Results: Bridging the Gap
The implementation of deliberate friction through our PubSub system and decision framework provided several key benefits:
- Improved Data Quality: Events were properly configured and validated before reaching analytics
- Clear Ownership: Each step in the process had defined responsibilities
- Better Feature Measurement: PMs gained reliable data for measuring feature performance
- Reduced Technical Debt: Centralized approach reduced the proliferation of ad-hoc tracking solutions
Perhaps most importantly, it created a shared understanding between product, engineering, and data teams. The friction points became opportunities for cross-functional alignment rather than bottlenecks.
Lessons Learned
Through this journey, several key insights emerged:
- Not All Friction is Bad: Carefully designed checkpoints improve data quality while maintaining efficiency
- Data Engineers as Bridges: Position between backend and analytics requires advocating for both technical feasibility and analytical needs
- Decision Frameworks Matter: Clear guidelines reduce confusion and improve consistency
- Ownership Must Be Explicit: Without defined responsibilities, data quality suffers
The evolution of data engineering requires us to reconsider our aversion to friction. As we bridge the gap between technical implementation and business value, some deliberate friction ensures that data serves its ultimate purpose: informing better decisions.
Conclusion
As data engineering evolves, practitioners should consider where friction adds value rather than assuming it should always be eliminated. By creating structured processes for data production—not just consumption—we can significantly improve the quality and usefulness of our analytics.
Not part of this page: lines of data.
(** An INSERT goes to a node only when every row belongs there: the routing
    symbol is [s] exactly when there is a row and every row's value in the first
    column called symbol (in any case) of the statement's column list, or of the
    table's when it has none, is a number naming [s], which then is an unsigned
    32-bit integer; a string, a missing or out-of-range value or two different
    symbols leave it undetermined. A statement without such a column goes to
    symbol 0. *)
Theorem insert_routed_by_symbol stmt schema_columns :
  let order := match insert_columns stmt with [] => schema_columns | cs => cs end in
  match find_column order with
  | None => insert_routing_symbol stmt schema_columns = Some 0 ∧ Forall (λ c, to_lower_str c ≠ "symbol"%string) order
  | Some col =>
      (∃ c, order !! col = Some c ∧ to_lower_str c = "symbol"%string ∧
        ∀ j c', (j < col)%nat → order !! j = Some c' → to_lower_str c' ≠ "symbol"%string) ∧
      ∀ s, insert_routing_symbol stmt schema_columns = Some s ↔
        value_rows stmt ≠ [] ∧ 0 <= s < 2 ^ 32 ∧
        Forall (λ row, row !! col ≫= insert_symbol = Some s) (value_rows stmt)
  end.
Proof.
  intros order. unfold insert_routing_symbol. fold order. destruct (find_column order) as [col|] eqn:Hcol.
  - split; [by apply find_column_spec|]. intros s. destruct (value_rows stmt) as [|row vrows]; [naive_solver|].
    cbn [same_symbol]. rewrite Forall_cons. destruct (row !! col ≫= insert_symbol) as [s'|] eqn:Hs; [|naive_solver].
    rewrite same_symbol_some. assert (row !! col ≫= insert_symbol = Some s' → 0 <= s' < 2 ^ 32) as Hr.
    { destruct (row !! col) as [v|]; [apply insert_symbol_range|done]. }
    naive_solver.
  - split; [done|]. clear -Hcol. induction order as [|c order IH]; [done|]. cbn [find_column] in Hcol.
    destruct (String.eqb_spec (to_lower_str c) "symbol"); [done|]. apply Forall_cons. split; [done|].
    apply IH. by destruct (find_column order).
Qed.

(** ** What the rewrite loses *)

(** The printer writes a floating-point literal as its integer part: the
    nodes are asked for [sum(x * 0)] when the query averages [x * 0.5], so the
    average is 0 whatever the data. *)
Theorem rewrite_truncates_literals tail mk sql f col :
  0 <= cast_int64 f <= INT64_MAX → name_word col = true →
  clauses tail mk → valid_from None tail → extract_from_suffix sql = str (print tail) →
  let e l := set_operand (ABinary MUL (AColumn "" col) l) (set_agg Ast.AVG default_item) in
  rewritten_sql (build_avg_rewrite [e (AFloat f (cast_int64 f))] sql) =
    rewritten_sql (build_avg_rewrite [e (ALiteral (cast_int64 f))] sql) ∧
  parse (rewritten_sql (build_avg_rewrite [e (AFloat f (cast_int64 f))] sql)) =
    Parsed (mk false (rewritten (e (ALiteral (cast_int64 f))))) [end_token].
Proof.
  intros Hf Hcol Hc Hv Hsuf e. split; [done|].
  change (rewritten_sql (build_avg_rewrite [e (AFloat f (cast_int64 f))] sql)) with
    (rewritten_sql (build_avg_rewrite [e (ALiteral (cast_int64 f))] sql)).
  destruct (rewritten_tokens [e (ALiteral (cast_int64 f))] tail mk sql) as (ts & Hts & Htok); [|done..|].
  - apply Forall_cons; split; [|done].
    apply (scalar_agg Ast.AVG (ABinary MUL (AColumn "" col) (ALiteral (cast_int64 f))) ""); [done| |done].
    split; [by split; [left|]|]. cbn [printable]. unfold INT64_MIN. lia.
  - unfold parse, parse_statement. rewrite Htok. rewrite (parse_tokens_select ts _ _ Hts).
    rewrite (parse_query_ok ts _ _ Hts) by by vm_compute. done.
Qed.

(** [AVG(price * 0.5)] *)
Lemma rewrite_truncates_literals_witness :
  let half := mkDouble 4503599627370496 (-53) in
  let sql := "SELECT AVG(price * 0.5) FROM trades"%string in
  let e l := set_operand (ABinary MUL (AColumn "" "price") l) (set_agg Ast.AVG default_item) in
  stod "0.5" = Valid half ∧
  parse sql = Parsed (tiny_make "trades" false [e (AFloat half 0)]) [end_token] ∧
  parse (rewritten_sql (build_avg_rewrite [e (AFloat half 0)] sql)) =
    Parsed (tiny_make "trades" false (rewritten (e (ALiteral 0)))) [end_token].
Proof.
  split; [by vm_compute|]. split; [by vm_compute|].
  apply (rewrite_truncates_literals (tiny_tail "trades") (tiny_make "trades") "SELECT AVG(price * 0.5) FROM trades"
    (mkDouble 4503599627370496 (-53)) "price").
  - by vm_compute.
  - done.
  - apply tiny_clauses.
  - unfold tiny_tail. cbn [app]. valid_tokens.
  - by vm_compute.
Defined.
(** Symbolic execution on arbitrary bytes. *)
Ltac any_step :=
  lazymatch goal with
  | |- wp (_ ≫= _) _ _ _ _ => apply wp_bind
  | |- wp (modify _) _ _ _ _ => apply wp_modify
  | |- wp remaining _ _ _ _ => apply wp_remaining
  | |- wp (mret _) _ _ _ _ => apply wp_ret
  | |- wp (require _ _) _ _ _ _ => let H := fresh "Hreq" in apply wp_require; [intros _|intros H]
  | |- wp (reject_if _ _) _ _ _ _ => let H := fresh "Hrej" in apply wp_reject_if; [intros _|intros H]
  | |- wp get_u32 _ _ _ _ => let H := fresh "Hw" in apply wp_get_u32_any; [assumption|lia|intros ? ? ? H ? ?]
  | |- wp get_i64 _ _ _ _ => let H := fresh "Hw" in apply wp_get_i64_any; [assumption|lia|intros ? ? H ? ?]
  | |- wp (getting proto_read_f64) _ _ _ _ =>
      let H := fresh "Hw" in apply wp_get_i64_any; [assumption|lia|intros ? ? H ? ?]
  | |- wp get_u8 _ _ _ _ => let H := fresh "Hw" in apply wp_get_u8_any; [assumption|lia|intros ? ? H ? ?]
  | |- wp (get_bytes _) _ _ _ _ => let H := fresh "Hw" in apply wp_get_bytes_any; [assumption|lia|intros ? ? H ? ?]
  end.

(** The shape of a decoded result. *)
Definition well_shaped (r : QueryResultSet) : Prop :=
  Z.of_nat (length (column_names r)) <= RPC_RESULT_MAX_COLUMNS ∧
  length (column_types r) = length (column_names r) ∧
  Z.of_nat (length (rows r)) <= RPC_RESULT_MAX_ROWS ∧
  Forall (λ row, length row = length (column_names r)) (rows r) ∧
  Z.of_nat (length (string_rows r)) <= RPC_RESULT_MAX_STRING_CELLS.

Lemma well_shaped_error what r : well_shaped r → well_shaped (with_error what r).
Proof. done. Qed.

Ltac any_run := repeat (any_step; try solve [assumption | apply well_shaped_error; assumption]).

Lemma well_shaped_names names types r :
  well_shaped r → length names = length (column_names r) → length types = length (column_types r) →
  well_shaped (with_names names types r).
Proof. unfold well_shaped. simpl. intros (? & ? & ? & ? & ?) -> ->. done. Qed.

Lemma any_read_columns n i Q r p :
  Forall is_byte p → well_shaped r →
  (∀ r' p, Forall is_byte p → well_shaped r' → length (column_names r') = length (column_names r) →
    string_rows r' = string_rows r → Q tt r' p) →
  wp (read_columns n i) well_shaped Q r p.
Proof.
  revert i r p. induction n as [|n IH]; intros i r p Hp Hr HQ; [by apply wp_ret, HQ|].
  cbn [read_columns]. any_run.
  apply orb_false_iff in Hrej as [Hle%negb_false_iff%Z.leb_le Hlt%Z.ltb_ge].
  any_run. destruct (type_of_code _) as [t|]; any_run.
  - apply IH; [done|by repeat (apply well_shaped_names; [|by rewrite ?length_insert..])|].
    intros r' p1 Hp1 Hr1. cbn [column_names with_names]. rewrite length_insert. by apply HQ.
  - by apply well_shaped_names; rewrite ?length_insert.
  - done.
Qed.
(* ===== verification/Coordinator.v ===== *)
(** * The query coordinator: nodes and their queries

    Models [include/zeptodb/cluster/query_coordinator.h] and the first part of
    [src/cluster/query_coordinator.cpp]: the registered nodes, the placement of
    tables, the execution of a query on one node or on all of them, and the
    bounded fetch of a whole table. A node's pipeline with its executor, and what
    is behind the network, are parameters ([Pipeline], [Network]); the node's
    state is threaded through every call. Calls that the code makes in parallel
    are made in the order of the endpoints; each of them touches its own node
    only. Locks make a public method one step. *)

From S2P Require Import Prelude.
From S2P Require Import Text.
From S2P Require Import ColumnStore.
From S2P Require Import StringDictionary.
From S2P Require Import SchemaRegistry.
From S2P Require Import PartitionRouter.
From S2P Require Import HealthMonitor.
From S2P Require Import RingBuffer.
From S2P Require Import Ast.
From S2P Require Import PartialAgg.
From S2P Require Import Parser.
From S2P Require Import MergePlan.
From S2P Require Import Rpc.
From stdpp Require Import base list strings sorting fin_maps.
From Stdlib Require Import ZArith Lia.

Open Scope Z_scope.

(** ** What a node can do *)

(** A pipeline with its schema registry and its executor. *)
Class Pipeline (T : Type) : Type := {
  new_pipeline : T;
  schema_registry : T → SchemaRegistry;
  set_schema_registry : SchemaRegistry → T → T;
  save_schema_catalog : T → bool * T;
  ingest_typed_row : TypedRowMessage → T → bool * T;
  store_tick_direct : TickMessage → T → T;
  execute_local : string → T → QueryResultSet * T;
}.

(** A query sent to a node, with the greatest answer that is accepted. *)
Class Network (R : Type) : Type := {
  rpc_execute : NodeAddress → string → option Z → R → QueryResultSet * R;
}.

#[export] Instance TablePlacementPolicy_eq_dec : EqDecision TablePlacementPolicy.
Proof. solve_decision. Defined.

(** ** State *)

Record NodeEndpoint : Type := mkEndpoint {
  addr : NodeAddress;
  has_rpc : bool;
  pipeline : option Z; (** its address *)
  is_local : bool;
}.

Inductive SmallTableJoinPolicy : Type := JoinDisabled | BoundedBroadcast.
Inductive WindowMaterializationPolicy : Type := WindowDisabled | BoundedCoordinatorLocal.

Record SmallTableJoinConfig : Type := mkJoinConfig {
  join_policy : SmallTableJoinPolicy;
  join_row_limit : Z;
  join_max_bytes : Z;
  join_max_latency : Z;
}.
Record WindowMaterializationConfig : Type := mkWindowConfig {
  window_policy : WindowMaterializationPolicy;
  window_row_limit : Z;
  window_max_bytes : Z;
  window_max_latency : Z;
}.

(** The counters of both telemetries; [LastLeftRows] is [last_rows] of the second. *)
Inductive counter : Type :=
  | Candidates | Accepted | RejectedRowCap | RejectedByteCap | RejectedLatencyCap | Errors
  | RowsMaterialized | BytesMaterialized | LastLeftRows | LastRightRows | LastMaterializedBytes | LastLatencyUs.
#[export] Instance counter_eq_dec : EqDecision counter.
Proof. solve_decision. Defined.

Definition telemetry : Type := counter → Z.
Definition no_telemetry : telemetry := λ _, 0.
Definition store (c : counter) (n : Z) (t : telemetry) : telemetry := λ c', if decide (c' = c) then n else t c'.
Definition fetch_add (c : counter) (n : Z) (t : telemetry) : telemetry := store c (u64 (t c + n)) t.

(** [router_] is what [router()] returns: the coordinator's own router or, after
    [set_shared_router], the caller's ([external_router_]). While the caller's is in
    use, [own_router_] holds the coordinator's own one. [executed_] records every query
    that was run on an endpoint, oldest first. *)
Record Coordinator (T R : Type) : Type := mkCoordinator {
  endpoints_ : list NodeEndpoint;
  router_ : PartitionRouter;
  own_router_ : option PartitionRouter;
  small_table_join_config_ : SmallTableJoinConfig;
  window_materialization_config_ : WindowMaterializationConfig;
  small_table_join_stats_ : telemetry;
  window_materialization_stats_ : telemetry;
  pipelines : Z → T;
  remotes : R;
  executed_ : list (Z * string);
}.
Arguments mkCoordinator {T R}.
Arguments endpoints_ {T R}.
Arguments router_ {T R}.
Arguments own_router_ {T R}.
Arguments small_table_join_config_ {T R}.
Arguments window_materialization_config_ {T R}.
Arguments small_table_join_stats_ {T R}.
Arguments window_materialization_stats_ {T R}.
Arguments pipelines {T R}.
Arguments remotes {T R}.
Arguments executed_ {T R}.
The counter-intuitive approach of adding friction paid dividends in our organization. It forced important conversations, improved cross-functional understanding, and ultimately delivered more reliable insights for decision-makers.
In your organization, consider where a lack of friction might be causing data quality issues, and don't be afraid to implement deliberate checkpoints that ensure your data can be trusted to drive business outcomes.